■ Exercise brief ■
Transcribe word for word the lines below from the line with "the end of the vector. *)" through the line with "usual 64-bit platforms. *)", ends included.

■ Dataset ■
━━━━━━━━

(** * Semantic analyzer of the Compiscript front end (Controller/Driver.py)

    A shallow embedding of [SemanticAnalyzer], the ANTLR visitor that
    declares variables in the scope manager and walks the initializer
    expression of each declaration through the precedence layers
    logic_or, logic_and, equality, comparison, term, factor, unary, call
    and primary.

    The visitor computes with Python objects, so the embedding has a small
    model of the Python values the visitor creates itself (None, bool,
    str) and takes everything else - the classes of Model/data_types.py,
    whose text is not part of the sources, and the parts of Python's
    operator dispatch that leave None/bool/str - as a parameter
    ([PyRuntime]).  The [print] calls of the visitor only write a log and
    are left out. *)

From Stdlib Require Import String Ascii Bool Lia.
From stdpp Require Import base option list gmap strings.

Open Scope string_scope.

(** ** Python values, exceptions and operators *)

(** The exceptions that can leave the visitor: [TypeError] is raised by
    Python's operators, [Exception_ msg] is [raise Exception(msg)] in
    [visitVarDecl], [OtherError] is whatever a method of a missing class
    raises. *)
Inductive exn : Type :=
| TypeError
| Exception_ (msg : string)
| OtherError (name : string).

Inductive outcome (A : Type) : Type :=
| Ok (a : A)
| Raise (e : exn).
Arguments Ok {A} a.
Arguments Raise {A} e.

Definition bind {A B} (m : outcome A) (k : A -> outcome B) : outcome B :=
  match m with
  | Ok a => k a
  | Raise e => Raise e
  end.

Notation "'let*' x ':=' m 'in' k" := (bind m (fun x => k))
  (at level 10, x name, m at level 100, k at level 200).

(** [o is not None]. *)
Definition is_not_None {A} (o : option A) : bool :=
  match o with Some _ => true | None => false end.

(** The four classes of Model/data_types.py the visitor instantiates. *)
Inductive DataTypeClass : Type := NumType | StringType | BooleanType | NilType.

(** A Python value: None, a bool, a str, or any other object ([Obj] is
    the carrier of the runtime parameter: instances of the data-type
    classes and whatever their methods return). *)
Inductive value (Obj : Type) : Type :=
| VNone
| VBool (b : bool)
| VStr (s : string)
| VObj (o : Obj).
Arguments VNone {Obj}.
Arguments VBool {Obj} b.
Arguments VStr {Obj} s.
Arguments VObj {Obj} o.

Inductive binop : Type :=
| OpEq | OpNe | OpLt | OpGt | OpLe | OpGe
| OpAdd | OpSub | OpMul | OpDiv | OpMod.

(** What the sources do not fix: the objects that [NumType()],
    [StringType()], [BooleanType()] and [NilType()] build ([instantiate]),
    their truth value ([obj_bool], Python's [__bool__]/[__len__] or the
    default), and the result of a binary operator whenever it is not
    decided by None, bool and str alone ([obj_binop]: special methods of
    the data-type classes, integer arithmetic on bools, printf-style
    formatting of a str). *)
Record PyRuntime : Type := {
  Obj : Type;
  instantiate : DataTypeClass -> Obj;
  obj_bool : Obj -> bool;
  obj_binop : binop -> value Obj -> value Obj -> outcome (value Obj)
}.

Section Operators.
Variable rt : PyRuntime.
Abbreviation val := (value (Obj rt)).

(** [bool(v)], as used by [if v:], [not v], [or] and [and]. *)
Definition py_truthy (v : val) : bool :=
  match v with
  | VNone => false
  | VBool b => b
  | VStr s => negb (String.eqb s "")
  | VObj o => obj_bool rt o
  end.

(** [a or b] and [a and b] return one of their operands. *)
Definition py_or (a b : val) : val := if py_truthy a then a else b.
Definition py_and (a b : val) : val := if py_truthy a then b else a.

(** [a == b] on None, bool and str never raises. *)
Definition py_eq (a b : val) : outcome val :=
  match a, b with
  | VObj _, _ | _, VObj _ => obj_binop rt OpEq a b
  | VNone, VNone => Ok (VBool true)
  | VBool x, VBool y => Ok (VBool (Bool.eqb x y))
  | VStr s, VStr t => Ok (VBool (String.eqb s t))
  | _, _ => Ok (VBool false)
  end.

Definition py_ne (a b : val) : outcome val :=
  match a, b with
  | VObj _, _ | _, VObj _ => obj_binop rt OpNe a b
  | VNone, VNone => Ok (VBool false)
  | VBool x, VBool y => Ok (VBool (negb (Bool.eqb x y)))
  | VStr s, VStr t => Ok (VBool (negb (String.eqb s t)))
  | _, _ => Ok (VBool true)
  end.

(** Ordering: str against str is lexicographic (on the UTF-8 bytes,
    which is the code-point order), bool against bool is the order
    False < True; None is unordered and str is not comparable to bool. *)
Definition py_order (op : binop) (ofstr : string -> string -> bool)
    (ofbool : bool -> bool -> bool) (a b : val) : outcome val :=
  match a, b with
  | VObj _, _ | _, VObj _ => obj_binop rt op a b
  | VStr s, VStr t => Ok (VBool (ofstr s t))
  | VBool x, VBool y => Ok (VBool (ofbool x y))
  | _, _ => Raise TypeError
  end.

Definition py_lt : val -> val -> outcome val :=
  py_order OpLt String.ltb (fun x y => negb x && y).
Definition py_gt : val -> val -> outcome val :=
  py_order OpGt (fun s t => String.ltb t s) (fun x y => x && negb y).
Definition py_le : val -> val -> outcome val :=
  py_order OpLe String.leb (fun x y => negb x || y).
Definition py_ge : val -> val -> outcome val :=
  py_order OpGe (fun s t => String.leb t s) (fun x y => x || negb y).
(** [getUniqueYearMonths] and [groupItemsByMonth] agree: the months
    returned are the keys of the buckets, in the same order; they are
    distinct, in descending order, and are exactly the keys of the dated
    items. *)
Theorem getUniqueYearMonths_keys (items : list RSSItem) :
  getUniqueYearMonths items = keys (groupItemsByMonth items)
  /\ NoDup (getUniqueYearMonths items)
  /\ StronglySorted (fun a b => earlier b a) (getUniqueYearMonths items)
  /\ (forall k,
        In k (getUniqueYearMonths items)
        <-> exists item date,
              In item items /\ pubDate item = Some date
              /\ getYearMonthKey date = k).
Proof.
  rewrite getUniqueYearMonths_groups.
  destruct (groupItemsByMonth_outcome items) as (Hnd & Hsorted & Hg & Hin & _).
  cbn zeta in Hnd, Hsorted, Hg, Hin.
  split; [reflexivity|]. split; [exact Hnd|]. split.
  - unfold keys. clear Hnd Hg Hin.
    induction Hsorted as [|g groups Hs IH Hall]; cbn [map].
    + constructor.
    + constructor; [exact IH|]. rewrite Forall_forall in *.
      intros k Hk. apply in_map_iff in Hk. destruct Hk as (g' & <- & Hg').
      now apply Hall.
  - intros k. split.
    + intros Hk. unfold keys in Hk. apply in_map_iff in Hk.
      destruct Hk as ([k' g] & Heq & Hkg). cbn [fst] in Heq. subst k'.
      destruct (Hg k g Hkg) as [Heq Hne].
      destruct g as [|x g]; [congruence|].
      assert (Hx : In x (sort byDateDescending (filter (in_month k) items)))
        by (rewrite <- Heq; now left).
      apply sort_In, filter_In in Hx. destruct Hx as [Hx Hm].
      unfold in_month in Hm. destruct (pubDate x) as [date|] eqn:Ed; [|discriminate].
      apply String.eqb_eq in Hm. exists x, date. auto.
    + intros (item & date & Hitem & Hdate & <-).
      destruct (Hin item date Hitem Hdate) as (g & Hkg & _).
      eapply In_keys; eassumption.
Qed.

End UniqueMonths.
(** * Recursion and memoization (chapter 11.10): the two Fibonacci evaluators

    Shallow embedding of [Fibonacci] and [Fibonacci_memoized_version] from
    [11.10 — Recursion (vsCode)/main.cpp].

    - [std::size_t] values are modelled in [N], with the 64-bit wrap-around
      of [+] and [-] written out;
    - [int] values (the elements of the cache [std::vector<int>]) are
      modelled in [Z], in two's complement on 32 bits;
    - the function-local [static std::vector<int> results] is threaded
      through the calls as an explicit [list Z];
    - [results[x]] is stdpp's list lookup: [None] stands for a read past
      the end of the vector. *)

From Stdlib Require Import ZArith NArith Lia.
From stdpp Require Import base list.
From Equations Require Import Equations.

Local Open Scope N_scope.

(** ** Machine integers *)

Module Int.

(** [std::size_t] is 64 bits wide and [int] is 32 bits wide, as on the
    usual 64-bit platforms. *)
Definition size_t_modulus : N := 2 ^ 64.
Definition INT_MAX : Z := (2 ^ 31 - 1)%Z.

(** Unsigned addition and subtraction on [std::size_t]. *)
Definition add (a b : N) : N := (a + b) mod size_t_modulus.
Definition sub (a b : N) : N :=
  (a + (size_t_modulus - b mod size_t_modulus)) mod size_t_modulus.

(** Conversion [std::size_t -> int]: the low 32 bits, read as a signed
    number (what C++20 requires and earlier compilers do). *)
Definition int_of_size_t (n : N) : Z :=
  let r := (Z.of_N n mod 2 ^ 32)%Z in
  if (r <? 2 ^ 31)%Z then r else (r - 2 ^ 32)%Z.

(** Conversion of a signed integer to [std::size_t]: value modulo 2^64
    (sign extension). *)
Definition size_t_of_int (z : Z) : N := Z.to_N (z mod 2 ^ 64).

End Int.

(** ** The naive evaluator

<<
std::size_t Fibonacci(std::size_t x)
{
    if(x == 0)       return 0;
    else if(x == 1)  return 1;
    else             return (Fibonacci(x-1) + Fibonacci(x-2));
}
>> *)

(** The recursive calls are on [x - 1] and [x - 2] for an [x] that is
    neither 0 nor 1: the argument decreases, with or without wrap-around. *)
Ltac sub_decreases :=
  match goal with
  | |- (N.to_nat (Int.sub ?x ?k) < N.to_nat ?x)%nat =>
      unfold Int.sub;
      change Int.size_t_modulus with 18446744073709551616;
      rewrite (N.mod_small k) by lia;
      destruct (N.lt_ge_cases x 18446744073709551616);
      [ replace (x + (18446744073709551616 - k))
          with ((x - k) + 1 * 18446744073709551616) by lia;
        rewrite N.Div0.mod_add, N.mod_small; lia
      | pose proof (N.mod_upper_bound (x + (18446744073709551616 - k))
                      18446744073709551616);
        lia ]
  end.

Equations? Fibonacci (x : N) : N by wf (N.to_nat x) lt :=
  Fibonacci x with N.eq_dec x 0 := {
    | left _ => 0
    | right _ with N.eq_dec x 1 := {
      | left _ => 1
      | right _ => Int.add (Fibonacci (Int.sub x 1)) (Fibonacci (Int.sub x 2)) } }.
Proof.
  all: sub_decreases.
Qed.

(** ** The Fibonacci numbers

    The unbounded sequence, computed in linear time by iterating on the
    pair of two consecutive terms. *)

Fixpoint fib_pair (n : nat) : N * N :=
  match n with
  | O => (0, 1)
  | S p => let '(a, b) := fib_pair p in (b, a + b)
  end.

Definition fib (n : nat) : N := fst (fib_pair n).

(** ** The memoized evaluator

<<
std::size_t Fibonacci_memoized_version(std::size_t x)
{
    static std::vector<int> results{0, 1};

    if(x < static_cast<int>(std::size(results)))
        return results[x];
    else
    {
        results.push_back(Fibonacci(x - 1) + Fibonacci(x - 2));
        return results[x];
    }
}
>>

    The static vector starts as [{0, 1}] and lives as long as the program:
    a call receives it and hands it back. *)

Definition results_init : list Z := [0%Z; 1%Z].

(** [std::size(results)], a [std::size_t]. *)
Definition size (results : list Z) : N := N.of_nat (length results).

(** [results[x]]: [operator[]] checks nothing, reading at or past the end
    is undefined behaviour and is [None] here. *)
Definition at_index (results : list Z) (x : N) : option Z :=
  results !! N.to_nat x.

(** [results.push_back(v)]. *)
Definition push_back (results : list Z) (v : Z) : list Z := results ++ [v].

(** The test [x < static_cast<int>(std::size(results))]: the size is
    narrowed to [int], and the comparison with the unsigned [x] converts
    that [int] back to [std::size_t]. *)
Definition cached (results : list Z) (x : N) : bool :=
  x <? Int.size_t_of_int (Int.int_of_size_t (size results)).

(** The entry that a miss appends: the sum is computed on [std::size_t]
    and narrowed to the [int] element type. *)
Definition new_entry (x : N) : Z :=
  Int.int_of_size_t (Int.add (Fibonacci (Int.sub x 1)) (Fibonacci (Int.sub x 2))).

(** A call returns the value handed to the caller, if the read of
    [results[x]] was inside the vector, and the vector as the call leaves
    it. The [int] read from the vector is converted to the [std::size_t]
    return type. *)
Definition Fibonacci_memoized_version (results : list Z) (x : N)
  : option N * list Z :=
  if cached results x then
    (Int.size_t_of_int <$> at_index results x, results)
  else
    let results' := push_back results (new_entry x) in
    (Int.size_t_of_int <$> at_index results' x, results').

(** A sequence of calls on one evaluator, in order: what each call
    returned, and the vector at the end. An out-of-range read does not
    touch the vector, so the run goes on with the vector as it is. *)
Fixpoint run (results : list Z) (calls : list N) : list (option N) * list Z :=
  match calls with
  | [] => ([], results)
  | x :: rest =>
      let '(r, results') := Fibonacci_memoized_version results x in
      let '(rs, final) := run results' rest in
      (r :: rs, final)
  end.

(** ** Counting the recursive evaluations

    [Fibonacci_calls x] lists the arguments of the invocations of
    [Fibonacci] that the call [Fibonacci(x)] makes, itself first. It follows
    the recursion of [Fibonacci]; the operands of [+] are taken from left
    to right. *)

Equations? Fibonacci_calls (x : N) : list N by wf (N.to_nat x) lt :=
  Fibonacci_calls x with N.eq_dec x 0 := {
    | left _ => [x]
    | right _ with N.eq_dec x 1 := {
      | left _ => [x]
      | right _ =>
          x :: Fibonacci_calls (Int.sub x 1) ++ Fibonacci_calls (Int.sub x 2) } }.
Proof.
  all: sub_decreases.
Qed.
Lemma set_union_In (c : cell) (a b : list cell) :
  In c (set_union a b) <-> In c a \/ In c b.
Proof.
  unfold set_union. rewrite <- in_app_iff.
  generalize (a ++ b). intros l.
  induction l as [|y t IH]; simpl; [tauto|].
  rewrite filter_In, IH. split; [tauto|].
  intros [E|Hin]; [now left|].
  destruct (eq_cells y c) eqn:Hyc; [|right; now split].
  left. destruct y as [u|], c as [v|]; try discriminate.
  apply String.eqb_eq in Hyc. now subst.
Qed.

Lemma set_union_dropna (a b : list cell) :
  dropna (set_union a b) = unique String.eqb (dropna (a ++ b)).
Proof.
  unfold set_union. generalize (a ++ b). intros s.
  induction s as [|[x|] t IH]; simpl.
  - reflexivity.
  - f_equal. rewrite <- IH.
    generalize (unique eq_cells t). intros u.
    induction u as [|[y|] u' IHu]; simpl; [reflexivity| |exact IHu].
    destruct (String.eqb x y); simpl; congruence.
  - rewrite <- IH.
    generalize (unique eq_cells t). intros u.
    induction u as [|[y|] u' IHu]; simpl; congruence.
Qed.

Lemma series_unique_In (c : cell) (s : list cell) :
  In c (series_unique s) <-> In c s.
Proof. apply unique_In, key_eqb_spec, String.eqb_spec. Qed.

Lemma series_unique_NoDup (s : list cell) : NoDup (series_unique s).
Proof. apply unique_NoDup, key_eqb_spec, String.eqb_spec. Qed.

(** A row that passes the contract keeps the filtered table from being
    empty. *)
Lemma filter_stage_inhabited (fs ft : string) (m : list Match) (r : Match) :
  In r m -> filter_contract fs ft r = true -> filter_stage fs ft m <> [].
Proof.
  intros Hin Hr Hnil.
  assert (Hr' : In r (filter_stage fs ft m))
    by (rewrite filter_stage_filter; apply filter_In; now split).
  now rewrite Hnil in Hr'.
Qed.

End MoreFacts.

(* ===================================================================== *)
(** * Further properties of the script                                    *)
(* ===================================================================== *)

Module Extra.
Import Pandas PandasFacts App Contract AppFacts Examples Sidebar MoreFacts.

(** ** Filter stage *)

(** X1. Filtering twice by the same selection changes nothing more; the
    two selections can be applied one after the other in either order;
    and the filter works row by row, so it distributes over the
    concatenation of two tables. *)
Theorem X1_filter_stage_composes :
  forall (fs ft : string) (m m2 : list Match),
    filter_stage fs ft (filter_stage fs ft m) = filter_stage fs ft m
    /\ filter_stage "All" ft (filter_stage fs "All" m) = filter_stage fs ft m
    /\ filter_stage fs "All" (filter_stage "All" ft m) = filter_stage fs ft m
    /\ filter_stage fs ft (m ++ m2)
       = filter_stage fs ft m ++ filter_stage fs ft m2.
Proof.
  intros fs ft m m2. rewrite !filter_stage_filter, !filter_filter.
  split; [|split; [|split]].
  - apply filter_ext. intros r. apply andb_diag.
  - apply filter_ext. intros r. unfold filter_contract.
    change (specified "All") with false.
    destruct (if specified fs then _ else _), (if specified ft then _ else _);
      reflexivity.
  - apply filter_ext. intros r. unfold filter_contract.
    change (specified "All") with false.
    destruct (if specified fs then _ else _), (if specified ft then _ else _);
      reflexivity.
  - apply filter_app.
Qed.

━━━━━━━━

■ Solution for this exercise ■
      the end of the vector. *)

From Stdlib Require Import ZArith NArith Lia.
From stdpp Require Import base list.
From Equations Require Import Equations.

Local Open Scope N_scope.

(** ** Machine integers *)

Module Int.

(** [std::size_t] is 64 bits wide and [int] is 32 bits wide, as on the
    usual 64-bit platforms. *)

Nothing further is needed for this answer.